2026-09-12 –, D.0.02
The European Union Cyber Resilience Act (CRA) and its various international analogs are entering fully into force during 2026 and 2027, with new legal requirements that some have found to be perilous or challenging to software developers and possibly for open source developers in particular.
This session takes the approach that the challenging legal requirements provide a wealth of opportunities for software engineers in the free software space to, finally, be allowed to perform proper software engineering. We offer practical advice on what to do and how to navigate the choppy seas of legalisms, and to position yourself with best practices and proper tooling integrated in your development workflow.
This talk is based on the article with the same name, https://nxdomain.no/~peter/what_hascan_eu_cra_donedo_for_you.html which was also the base for my presentation at BSDCan 2026. This talk will come with any relevant updates that happen by the time of the EuroBSDCon 2026 conference.

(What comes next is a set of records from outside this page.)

Lemma removed_ok : shape_ok t'.
Proof.
  destruct (rm_same _ _ _ Hr) as (Eu & En & Er). destruct (ok_free t Ht) as [Hnd Hf]. constructor.
  - rewrite Eu. apply Ht.
  - rewrite (rm_free _ _ _ Hr), En. split.
    + apply NoDup_app. split_and!; [done| |apply Hp]. intros j Hj Hd%(pr_live _ _ Hp). by apply Hd.
    + intros i [Hi|Hi]%elem_of_app; [by apply Hf|by apply (pr_live _ _ Hp)].
  - intros i. rewrite removed_live, removed_items. intros Hi. destruct (decide (i ∈ D)) as [HD|HD].
    2: { rewrite (ok_spare t Ht i); [done|tauto]. }
    destruct (filter _ _) as [|c l] eqn:E; [done|]. exfalso.
    assert (c ∈ filter (λ i, i ∉ D) (items (nodes t i))) as Hc by (rewrite E; by left).
    apply list_elem_of_filter in Hc as [Hn Hc]. apply Hn. by eapply pr_closed.
  - destruct (ok_root t Ht) as (r & E1 & E2 & E3 & E4). exists r. rewrite Er, removed_live, removed_parent, removed_type.
    split_and!; try done. intros Hd. by apply (pr_inner _ _ Hp r Hd).
  - intros d [Hd Hn]%removed_live. rewrite removed_items. destruct (ok_items t Ht d Hd) as [H1 H2]. split; [by apply NoDup_filter|].
    intros i [Hi Hin]%list_elem_of_filter. rewrite removed_live, removed_parent. apply H2 in Hin. tauto.
  - intros i [Hi Hn]%removed_live. rewrite removed_parent. pose proof (ok_parent t Ht i Hi) as H. rewrite Er.
    destruct (parent (nodes t i)) as [d|] eqn:Ep; [|done]. rewrite removed_live, removed_items, list_elem_of_filter.
    destruct H as [Hd Hin]. split_and!; try done. intros HD. apply Hn. by eapply pr_closed.
  - intros i [Hi _]%removed_live. rewrite removed_type. by apply Ht.
  - destruct (ok_depth t Ht) as [depth Hd]. exists depth. intros i d [Hi _]%removed_live. rewrite removed_parent. by apply Hd.
Qed.
End Removed.

(** ** The removal of a node *)

Definition subtree (t : cli) (i : Z) (D : list Z) : Prop := NoDup D ∧ ∀ j, j ∈ D ↔ live t j ∧ below t i j.
(** Only directories have something in them. *)
Definition leaves_empty (t : cli) (i : Z) : Prop :=
  ∀ j, live t j → below t i j → type (nodes t j) ≠ CLI_DIR_NODE → items (nodes t j) = [].

Lemma child_of t c d : shape_ok t → live t d → c ∈ items (nodes t d) → live t c ∧ parent (nodes t c) = Some d.
Proof. intros Ht Hd. by apply (ok_items t Ht d Hd). Qed.

(** What is in [i] or below; [i] may be taken out last. *)
Lemma subtree_prunable t i D : shape_ok t → (∀ j, j ∈ D ↔ live t j ∧ below t i j) → NoDup D → parent (nodes t i) ≠ None → prunable t D.
Proof.
  intros Ht HD Hnd Hi. constructor; [done| | |].
  - intros j Hj%HD. tauto.
  - intros j [Hj Hb]%HD. inversion Hb; subst; congruence.
  - intros j c [Hj Hb]%HD Hc. destruct (child_of t c j Ht Hj Hc) as [Hl Ep]. apply HD. split; [done|by eapply below_step].
Qed.

Lemma filter_absent (i : Z) (l : list Z) : i ∉ l → filter (λ j, j ∉ [i]) l = l.
Proof.
  induction l as [|j l IH]; [done|]. intros [Hj Hl]%not_elem_of_cons. rewrite filter_cons_True by (by intros ->%list_elem_of_singleton).
  by rewrite IH.
Qed.

Lemma unlink_filter (i : Z) (l : list Z) : i ∈ l → NoDup l → unlink i l = Some (filter (λ j, j ∉ [i]) l).
Proof.
  induction l as [|j l IH]; [by intros ?%elem_of_nil|]. intros Hi [Hj Hnd]%NoDup_cons. cbn [unlink].
  destruct (decide (j = i)) as [->|Hne].
  - rewrite filter_cons_False by (intros Hn; apply Hn; by left). by rewrite filter_absent.
  - rewrite filter_cons_True by (by intros ->%list_elem_of_singleton). rewrite IH; [done| |done]. by apply elem_of_cons in Hi as [->|].
Qed.
(* ===== verification/Display.v ===== *)
(** * Statistics and display

    What the timer's thread does: [pktgen_process_stats] of [app/pktgen-stats.c],
    [pktgen_page_display], [_page_display] and [_timer_thread] of [app/pktgen.c], and
    what drawing a page changes: the totals of [pktgen_page_stats], and links,
    totals and averages of [pktgen_page_latency] and [pktgen_page_rate] in
    [app/pktgen-latency.c] and [app/pktgen-rate.c].  The text of the pages is not
    modelled. *)
From Stdlib Require Import Ascii String.
From S2P Require Import Prelude Mem PortInfo Pacing Headers Commands Session Mbuf Burst Capture Console Loops.

(** ** Statistics *)

Definition eth_diff (c p : eth_stats_t) : eth_stats_t :=
  let d f := u64 (f c - f p) in
  Eth.mk (d Eth.ipackets) (d Eth.opackets) (d Eth.ibytes) (d Eth.obytes)
         (d Eth.imissed) (d Eth.ierrors) (d Eth.oerrors) (d Eth.rx_nombuf).

Definition process_port (curr : eth_stats_t) (i : port_info_t) : port_info_t :=
  let i := i <| Info.curr_stats := curr |> in
  let rate := eth_diff (Info.curr_stats i) (Info.prev_stats i) in
  let i := i <| Info.rate_stats := rate |> in
  let i := if Info.max_ipackets i <? Eth.ipackets rate then i <| Info.max_ipackets := Eth.ipackets rate |> else i in
  let i := if Info.max_opackets i <? Eth.opackets rate then i <| Info.max_opackets := Eth.opackets rate |> else i in
  i <| Info.prev_stats := curr |>.

(** [rte_eth_stats_get] is [read]; the structures of all devices are looked at,
    whether a core handles them or not. *)
Fixpoint pktgen_process_stats (devs : list Z) (read : Z → eth_stats_t) (infos : Z → port_info_t) : Z → port_info_t :=
  match devs with
  | [] => infos
  | pid :: devs => pktgen_process_stats devs read (set_at pid (process_port (read pid) (infos pid)) infos)
  end.
Lemma typed_line n t l buf : prompt n t l → line_ok (l ++ buf) → (taken (l ++ buf) < n)%nat →
  run_line (l ++ buf) (con t) ≠ Undef →
  ∃ t', cli_input (buf ++ [10]) t = Runs t' ∧ prompt (n - taken (l ++ buf)) t' [] ∧ con t' = after_line (l ++ buf) (con t).
Proof.
  intros Hp [HF Hl] Hn Hu. pose proof HF as [_ HF2]%Forall_app.
  destruct (type_text n buf t l Hp HF2 Hl) as (t1 & E1 & [Hg Hv Hk] & Ec). rewrite cli_input_app, E1. cbn [mbind out_bind cli_input].
  destruct (parse_return (vt t1) Hv) as (v & Ev & Hv'). unfold input_char. rewrite Ev. cbn [vt100_do_cmd]. unfold key_return.
  apply run_line_defined in Hu. rewrite <-Ec in Hu |- *.
  set (t2 := t1 <| vt := v |>).
  destruct (execute_line n t2 (l ++ buf) [] (l ++ buf)) as (t3 & E3 & (Ho & _) & Hk3 & [z Hg3] & Hr); try done; [by rewrite app_nil_r|].
  rewrite E3. cbn [mbind out_bind]. eexists. split; [reflexivity|]. split.
  - split; [by eapply wf_reset|cbn; rewrite Ho; exact Hv'|exact Hk3].
  - unfold after_line, run_line. cbn [con]. change (con t2) with (con t1) in Hr.
    destruct (Console.cli_execute 2 (l ++ buf)) as [ss| |]; cbn [mbind res_bind]; [by rewrite Hr|done..].
Qed.

(** *** Command files *)

Lemma fgets_split n s : fst (fgets n s) ++ snd (fgets n s) = s.
Proof.
  revert s. induction n as [|n IH]; intros [|c s]; try done. cbn [fgets]. destruct (Z.eqb_spec c 10); [by subst|].
  specialize (IH s). destruct (fgets n s) as [l s']. cbn in *. by rewrite IH.
Qed.
Lemma fgets_some n c s : fst (fgets (S n) (c :: s)) ≠ [].
Proof. cbn [fgets]. destruct (c =? 10); [done|]. by destruct (fgets n s). Qed.

(** The pieces in which the file is read do not matter. *)
Lemma feed_file_input fuel : ∀ s t, (length s ≤ fuel)%nat → Forall (λ c, c ≠ 0) s → feed_file fuel s t = cli_input s t.
Proof.
  induction fuel as [|fuel IH]; intros [|c s] t Hl HF; cbn [length] in Hl; [done|lia|done|]. cbn [feed_file].
  pose proof (fgets_split 255 (c :: s)) as Hs. pose proof (fgets_some 254 c s) as Hn.
  destruct (fgets 255 (c :: s)) as [l s']. cbn [fst snd] in *. rewrite <-Hs in HF |- *. apply Forall_app in HF as [H1 H2].
  rewrite cstr_no_zero, cli_input_app by done. destruct (cli_input l t) as [t'| |]; [|done..]. apply IH; [|done].
  apply (f_equal length) in Hs. rewrite length_app in Hs. destruct l; [done|]. cbn [length] in Hs. lia.
Qed.

(** The text of a file, one line after the other *)
Definition file_of (lines : list (list Z)) : list Z := concat ((λ l, l ++ [10]) <$> lines).
(* ===== verification/Save.v ===== *)
(** * Saving a configuration

    [pktgen_script_save] of [app/pktgen-cmds.c]: the state of the program written
    as lines of the console, port by port.  A file is the list of its lines; what
    [printf] makes of numbers is written out, apart from [%g], which is a parameter
    like the texts other code supplies (version, command line, link state). *)
From Stdlib Require Import Floats.SpecFloat Ascii String.
From S2P Require Import Prelude Mem PortInfo RandomBits Inet Strings PortList Commands CliMap Console.

(** ** Printing numbers *)

(** [%d] of an [int], of an [unsigned] and of an [uint64_t] with [%PRIu64] *)
Definition dec (n : Z) : list Z := if n <? 0 then 45 :: show (- n) else show n.
Definition dec_u (n : Z) : list Z := dec (swrap 32 n).
Definition dec_l (n : Z) : list Z := show (u64 n).

Fixpoint hex_digits (fuel : nat) (n : Z) : list Z :=
  match fuel with
  | O => []
  | S fuel => (if n <? 16 then [] else hex_digits fuel (n / 16)) ++ [hex_char (n `mod` 16)]
  end.
Definition hex (n : Z) : list Z := hex_digits 16 n.
(** A number in a field of a width, filled with blanks or zeros *)
Definition padded (c : Z) (width : nat) (s : list Z) : list Z := replicate (width - length s)%nat c ++ s.

Definition byte_at (a i : Z) : Z := (a / 2 ^ (8 * i)) `mod` 256.
Definition inet_ntop4 (ip_addr mask : Z) : list Z :=
  let byte i := show (byte_at ip_addr i) in
  let buff := byte 0 ++ 46 :: byte 1 ++ 46 :: byte 2 ++ 46 :: byte 3 in
  if mask =? 0xFFFFFFFF then buff else buff ++ 47 :: dec (Inet.mask_size mask).

(** The bytes of a MAC address; [inet_mtoa] prints them. *)
Definition mac_bytes (m : Z) : list Z := (λ i, byte_at m i) <$> [5; 4; 3; 2; 1; 0].
Definition mtoa (m : Z) : list Z := inet_mtoa (mac_bytes m).

Definition bitmask (s : bf_spec_t) : list Z :=
  (λ i, code (mask_char s i)) <$> seqZ 0 32.
Definition convert_bitfield (s : bf_spec_t) : list Z := bitmask s.

(** ** Texts from elsewhere *)
Class Texts := {
  fmt_g : spec_float → list Z;
  pktgen_version : list Z; copyright_msg : list Z; powered_by : list Z;
  argv0 : list Z; args : list (list Z);
  enabled : list Z;                     (* rte_lcore_is_enabled *)
  primary : bool;                       (* rte_eal_process_type *)
  nb_rxd : Z; nb_txd : Z; rows : Z; cols : Z;
  link_state : Z → list Z; filename : Z → list Z }.

(** Words of a line with single blanks between *)
Definition ln (ws : list (list Z)) : list Z := join 32 [] ws.

Definition able (on : bool) : list Z := if on then str "enable" else str "disable".
Definition on_off (flags f : Z) : list Z := able (tst_bits flags f).

Definition type_name (ethType : Z) (vlan other : list Z) : list Z :=
  if ethType =? PG_ETHER_TYPE_IPv4 then str "ipv4" else if ethType =? PG_ETHER_TYPE_IPv6 then str "ipv6"
  else if ethType =? PG_ETHER_TYPE_VLAN then vlan else other.
Definition proto_name (p : Z) : list Z :=
  if p =? PG_IPPROTO_TCP then str "tcp" else if p =? PG_IPPROTO_ICMP then str "icmp" else str "udp".
Definition range_proto_name (p : Z) : list Z :=
  if p =? PG_IPPROTO_UDP then str "udp" else if p =? PG_IPPROTO_ICMP then str "icmp" else str "tcp".
Definition pattern_name (t : fill_t) : list Z :=
  match t with
  | ABC_FILL_PATTERN => str "abc" | NO_FILL_PATTERN => str "none" | ZERO_FILL_PATTERN => str "zero"
  | USER_FILL_PATTERN => str "user"
  end.
Definition cstring (n : nat) (m : Z → Z) : list Z := fst (span (λ c, c =? 0) (m <$> seqZ 0 (Z.of_nat n))).

(** ** The part of a port: the lines that are not comments, in groups *)

Section Port.
Context `{Texts} (i : Z) (info : port_info_t).
#[local] Abbreviation w := str.
#[local] Abbreviation I := (dec i).
#[local] Abbreviation pkt := (Info.seq_pkt info SINGLE_PKT).
#[local] Abbreviation range := (Info.range info).
#[local] Abbreviation rate := (Info.rate info).
#[local] Abbreviation P := (dec (Info.pid info)).
#[local] Abbreviation flags := (Info.port_flags info).

Definition primary_lines : list (list Z) :=
  [ln [w "set"; P; w "count"; dec_l (Info.transmit_count info)];
   ln [w "set"; P; w "size"; dec (Pkt.pktSize pkt + PG_ETHER_CRC_LEN)];
   ln [w "set"; P; w "rate"; fmt_g (Info.tx_rate info)];
   ln [w "set"; P; w "burst"; dec (Info.tx_burst info)];
   ln [w "set"; P; w "sport"; dec (Pkt.sport pkt)];
   ln [w "set"; P; w "dport"; dec (Pkt.dport pkt)];
   ln [w "set"; P; w "prime"; dec (Info.prime_cnt info)];
   ln [w "set"; I; w "type"; type_name (Pkt.ethType pkt) (w "vlan")
         (if Pkt.ethType pkt =? PG_ETHER_TYPE_ARP then w "arp" else w "unknown")];
   ln [w "set"; I; w "proto"; proto_name (Pkt.ipProto pkt)];
   ln [w "set"; I; w "dst"; w "ip"; inet_ntop4 (ntohl (Pkt.ip_dst_addr pkt)) 0xFFFFFFFF];
   ln [w "set"; I; w "src"; w "ip"; inet_ntop4 (ntohl (Pkt.ip_src_addr pkt)) (Pkt.ip_mask pkt)];
   ln [w "set"; P; w "dst"; w "mac"; mtoa (Pkt.eth_dst_addr pkt)];
   ln [w "set"; P; w "src"; w "mac"; mtoa (Pkt.eth_src_addr pkt)];
   ln [w "set"; I; w "vlan"; dec (Pkt.vlanid pkt)]; [];
   ln [w "set"; I; w "pattern"; pattern_name (Info.fill_pattern_type info)]] ++
  (let user := cstring 16 (Info.user_pattern info) in
   match Info.fill_pattern_type info, user with
   | USER_FILL_PATTERN, _ :: _ => [ln [w "set"; I; w "user"; w "pattern"; user]]
   | _, _ => []
   end) ++
  [[];
   ln [w "set"; I; w "jitter"; dec_l (Info.jitter_threshold info)];
   ln [on_off flags SEND_MPLS_LABEL; I; w "mpls"];
   ln [w "range"; I; w "mpls"; w "entry"; w "0x" ++ hex (Pkt.mpls_entry pkt)];
   ln [on_off flags SEND_Q_IN_Q_IDS; I; w "qinq"];
   ln [w "set"; I; w "qinqids"; dec (Pkt.qinq_outerid pkt); dec (Pkt.qinq_innerid pkt)];
   ln [on_off flags SEND_GRE_IPv4_HEADER; I; w "gre"];
   ln [on_off flags SEND_GRE_ETHER_HEADER; I; w "gre_eth"];
   ln [on_off flags SEND_VXLAN_PACKETS; I; w "vxlan"];
   ln [w "set"; I; w "vxlan"; w "0x" ++ hex (Pkt.vni_flags pkt); dec (Pkt.group_id pkt);
       dec_u (Pkt.vxlan_id pkt)]].

Definition flag_lines : list (list Z) :=
  [ln [on_off flags ICMP_ECHO_ENABLE_FLAG; I; w "icmp"];
   ln [on_off flags SEND_PCAP_PKTS; I; w "pcap"];
   ln [on_off flags SEND_RANGE_PKTS; I; w "range"];
   ln [on_off flags SEND_LATENCY_PKTS; I; w "latency"];
   ln [on_off flags PROCESS_INPUT_PKTS; I; w "process"];
   ln [on_off flags CAPTURE_PKTS; I; w "capture"];
   ln [on_off flags PROCESS_RX_TAP_PKTS; I; w "rx_tap"];
   ln [on_off flags PROCESS_TX_TAP_PKTS; I; w "tx_tap"];
   ln [on_off flags SEND_VLAN_ID; I; w "vlan"];
   ln [on_off flags SEND_RATE_PACKETS; I; w "rate"]; []].

(** Four lines of one setting: start, min, max and inc *)
Definition four_lines (name : list (list Z)) (start min max inc : list Z) : list (list Z) :=
  [ln (w "range" :: I :: name ++ [w "start"; start]); ln (w "range" :: I :: name ++ [w "min"; min]);
   ln (w "range" :: I :: name ++ [w "max"; max]); ln (w "range" :: I :: name ++ [w "inc"; inc])].
Definition ip4 (a : Z) : list Z := inet_ntop4 (ntohl a) 0xFFFFFFFF.

Definition range_lines : list (list Z) :=
  four_lines [w "src"; w "mac"] (mtoa (Rng.src_mac range)) (mtoa (Rng.src_mac_min range))
    (mtoa (Rng.src_mac_max range)) (mtoa (Rng.src_mac_inc range)) ++ [] ::
  four_lines [w "dst"; w "mac"] (mtoa (Rng.dst_mac range)) (mtoa (Rng.dst_mac_min range))
    (mtoa (Rng.dst_mac_max range)) (mtoa (Rng.dst_mac_inc range)) ++ [] ::
  four_lines [w "src"; w "ip"] (ip4 (Rng.src_ip range)) (ip4 (Rng.src_ip_min range))
    (ip4 (Rng.src_ip_max range)) (ip4 (Rng.src_ip_inc range)) ++ [] ::
  four_lines [w "dst"; w "ip"] (ip4 (Rng.dst_ip range)) (ip4 (Rng.dst_ip_min range))
    (ip4 (Rng.dst_ip_max range)) (ip4 (Rng.dst_ip_inc range)) ++ [] ::
  ln [w "range"; I; w "proto"; range_proto_name (Rng.ip_proto range)] :: [] ::
  four_lines [w "src"; w "port"] (dec (Rng.src_port range)) (dec (Rng.src_port_min range))
    (dec (Rng.src_port_max range)) (dec (Rng.src_port_inc range)) ++ [] ::
  four_lines [w "dst"; w "port"] (dec (Rng.dst_port range)) (dec (Rng.dst_port_min range))
    (dec (Rng.dst_port_max range)) (dec (Rng.dst_port_inc range)) ++ [] ::
  four_lines [w "ttl"] (dec (Rng.ttl range)) (dec (Rng.ttl_min range))
    (dec (Rng.ttl_max range)) (dec (Rng.ttl_inc range)) ++ [] ::
  four_lines [w "vlan"] (dec (Rng.vlan_id range)) (dec (Rng.vlan_id_min range))
    (dec (Rng.vlan_id_max range)) (dec (Rng.vlan_id_inc range)) ++ [] ::
  four_lines [w "cos"] (dec (Rng.cos range)) (dec (Rng.cos_min range))
    (dec (Rng.cos_max range)) (dec (Rng.cos_inc range)) ++ [] ::
  four_lines [w "tos"] (dec (Rng.tos range)) (dec (Rng.tos_min range))
    (dec (Rng.tos_max range)) (dec (Rng.tos_inc range)) ++
  ln [w "range"; I; w "gre"; w "key"; dec_u (Pkt.gre_key pkt)] :: [] ::
  four_lines [w "size"] (dec (Rng.pkt_size range + PG_ETHER_CRC_LEN)) (dec (Rng.pkt_size_min range + PG_ETHER_CRC_LEN))
    (dec (Rng.pkt_size_max range + PG_ETHER_CRC_LEN)) (dec (Rng.pkt_size_inc range)) ++ [[]].

Definition rate_lines : list (list Z) :=
  [ln [w "rate"; I; w "fps"; dec (Rate.fps rate)];
   ln [w "rate"; I; w "lines"; dec (Rate.vlines rate)];
   ln [w "rate"; I; w "pixels"; dec (Rate.pixels rate)];
   ln [w "rate"; I; w "color"; w "bits"; dec (Rate.color_bits rate)];
   ln [w "rate"; I; w "payload"; w "size"; dec (Rate.payload rate)]; [];
   ln [w "rate"; I; w "overhead"; dec (Rate.overhead rate)]].

Definition seq_line (j : Z) : list Z :=
  let p := Info.seq_pkt info j in
  ln [w "seq"; dec j; I; mtoa (Pkt.eth_dst_addr p); mtoa (Pkt.eth_src_addr p);
      inet_ntop4 (htonl (Pkt.ip_dst_addr p)) 0xFFFFFFFF; inet_ntop4 (htonl (Pkt.ip_src_addr p)) (Pkt.ip_mask p);
      dec (Pkt.sport p); dec (Pkt.dport p); type_name (Pkt.ethType p) (w "vlan") (w "Other");
      proto_name (Pkt.ipProto p); dec (Pkt.vlanid p); dec (Pkt.pktSize p + PG_ETHER_CRC_LEN); dec_u (Pkt.gtpu_teid p)].
Definition seq_lines : list (list Z) :=
  ln [w "set"; P; w "seq_cnt"; dec (Info.seqCnt info)] :: (seq_line <$> seqZ 0 (Info.seqCnt info)).

(** A port without a burst size is left out, as one that is not set up. *)
Definition pcap_comment : list (list Z) :=
  match Info.pcap info with
  | Some p =>
      [w "#"; w "# PCAP port " ++ I; w "#    Packet count: " ++ dec_u (Pcap.pkt_count p);
       w "#    Filename    : " ++ filename i]
  | None => []
  end.

Definition rnd_lines (rnd : rnd_bits_t) : list (list Z) :=
  if active_specs rnd =? 0 then []
  else [[]; w "-- Rnd bitfeilds"] ++
    omap (λ j, bf ← specs rnd !! Z.to_nat j;
               if Z.land (active_specs rnd) (u32 (Z.shiftl 1 j)) =? 0 then None
               else Some (ln [w "set"; I; w "rnd"; dec j; dec (RandomBits.offset bf); convert_bitfield bf]))
         (seqZ 0 MAX_RND_BITFIELDS) ++ [[]].

Definition port_comment : list (list Z) :=
  let buff := if Info.transmit_count info =? 0 then w "Forever" else dec_l (Info.transmit_count info) in
  [w "######################### Port " ++ padded 32 2 I ++ w " ##################################"; w "#";
   w "# Port: " ++ padded 32 2 P ++ w ", Burst:" ++ padded 32 3 (dec (Info.tx_burst info)) ++ w ", Rate:" ++
     fmt_g (Info.tx_rate info) ++ w "%, Flags:" ++ padded 48 8 (hex flags) ++ w ", TX Count:" ++ buff;
   w "#           Sequence count:" ++ dec (Info.seqCnt info) ++ w ", Prime:" ++ dec (Info.prime_cnt info) ++
     w " VLAN ID:" ++ padded 48 4 (hex (Info.vlanid info)) ++ w ", Link: " ++ link_state (Info.pid info);
   w "#"; w "# Set up the primary port information:"].

Definition port_lines (rnd : rnd_bits_t) : list (list Z) :=
  port_comment ++ primary_lines ++
  [w "#"; w "# Port flag values:"] ++ flag_lines ++
  [w "#"; w "# Range packet information:"] ++ range_lines ++
  [w "#"; w "# Set up the rate data for the port."] ++ rate_lines ++
  [w "#"; w "# Set up the sequence data for the port."] ++ seq_lines ++
  pcap_comment ++ [[]] ++ rnd_lines rnd.
End Port.

(** ** The file *)

Definition ENABLE_GUI_FLAG := Z.shiftl 1 5.
Definition hash_line : list Z := replicate 71 35.

(** [lcore |= (1 << i)]: shifting into the sign of an [int], or further, is not
    defined. *)
Fixpoint lcore_mask (cores : list Z) : option Z :=
  match cores with
  | [] => Some 0
  | i :: cores => m ← lcore_mask cores; if i <? 31 then Some (Z.lor (Z.shiftl 1 i) m) else None
  end.

Definition script_header `{Texts} (c : console) (lcore : Z) : list (list Z) :=
  let g := globals c in
  [str "#"; str "# " ++ pktgen_version; str "# " ++ copyright_msg ++ str ", " ++ powered_by; [];
   str "# Command line arguments: (DPDK args are defaults)";
   str "# " ++ argv0 ++ str " -c " ++ hex lcore ++ str " -n 3 -m 512 --proc-type " ++
     (if primary then str "primary" else str "secondary") ++ str " -- " ++ mjoin ((λ a, a ++ [32]) <$> args);
   []; hash_line; str "# Pktgen Configuration script information:";
   str "#   GUI socket is " ++ (if tst_bits (Pg.flags g) ENABLE_GUI_FLAG then str "Enabled" else str "Not Enabled");
   str "#   Flags " ++ padded 48 8 (hex (Pg.flags g));
   str "#   Number of ports: " ++ dec (Pg.nb_ports g);
   str "#   Number ports per page: " ++ dec (Pg.nb_ports_per_page g);
   str "#   Number descriptors: RX " ++ dec nb_rxd ++ str " TX: " ++ dec nb_txd;
   str "#   Promiscuous mode is " ++ (if tst_bits (Pg.flags g) PROMISCUOUS_ON_FLAG then str "Enabled" else str "Disabled");
   []; []; str "# Global configuration:";
   str "geometry " ++ dec cols ++ str "x" ++ dec rows;
   ln [on_off (Pg.flags g) MAC_FROM_ARP_FLAG; str "mac_from_arp"]; []].

(** The lines of all ports; [info->seq_pkt] of a port that is not set up is
    [NULL], and so is its burst size. *)
Definition ports_lines `{Texts} (c : console) : list (list Z) :=
  flat_map (λ i, match ports c i with
                 | Some info => if Info.tx_burst info =? 0 then [] else port_lines i info (rnd c i)
                 | None => []
                 end) (seqZ 0 (Pg.nb_ports (globals c))).

(** [fopen] may fail. *)
Definition pktgen_script_save `{Texts} (opened : bool) (c : console) : option (option (list (list Z))) :=
  if negb opened then Some None
  else
    lcore ← lcore_mask enabled;
    Some (Some (script_header c lcore ++ ports_lines c ++
                [str "################################ Done #################################"])).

Peter N. M. Hansteen is a devops and network security consultant, writer, and sysadmin based in
Bergen, Norway. In addition to writing The Book of PF (4th ed forthcoming), Hansteen is longtime free unixlikes advocate, a frequent lecturer on OpenBSD and FreeBSD topics, an occasional contributor tech magazines and websites and co-organizer of Unix user groups and BSD-themed conferences. Fun fact: Before setting out to write about PF and BSDs in general, Hansteen was a participant in the original RFC 1149 implementation team.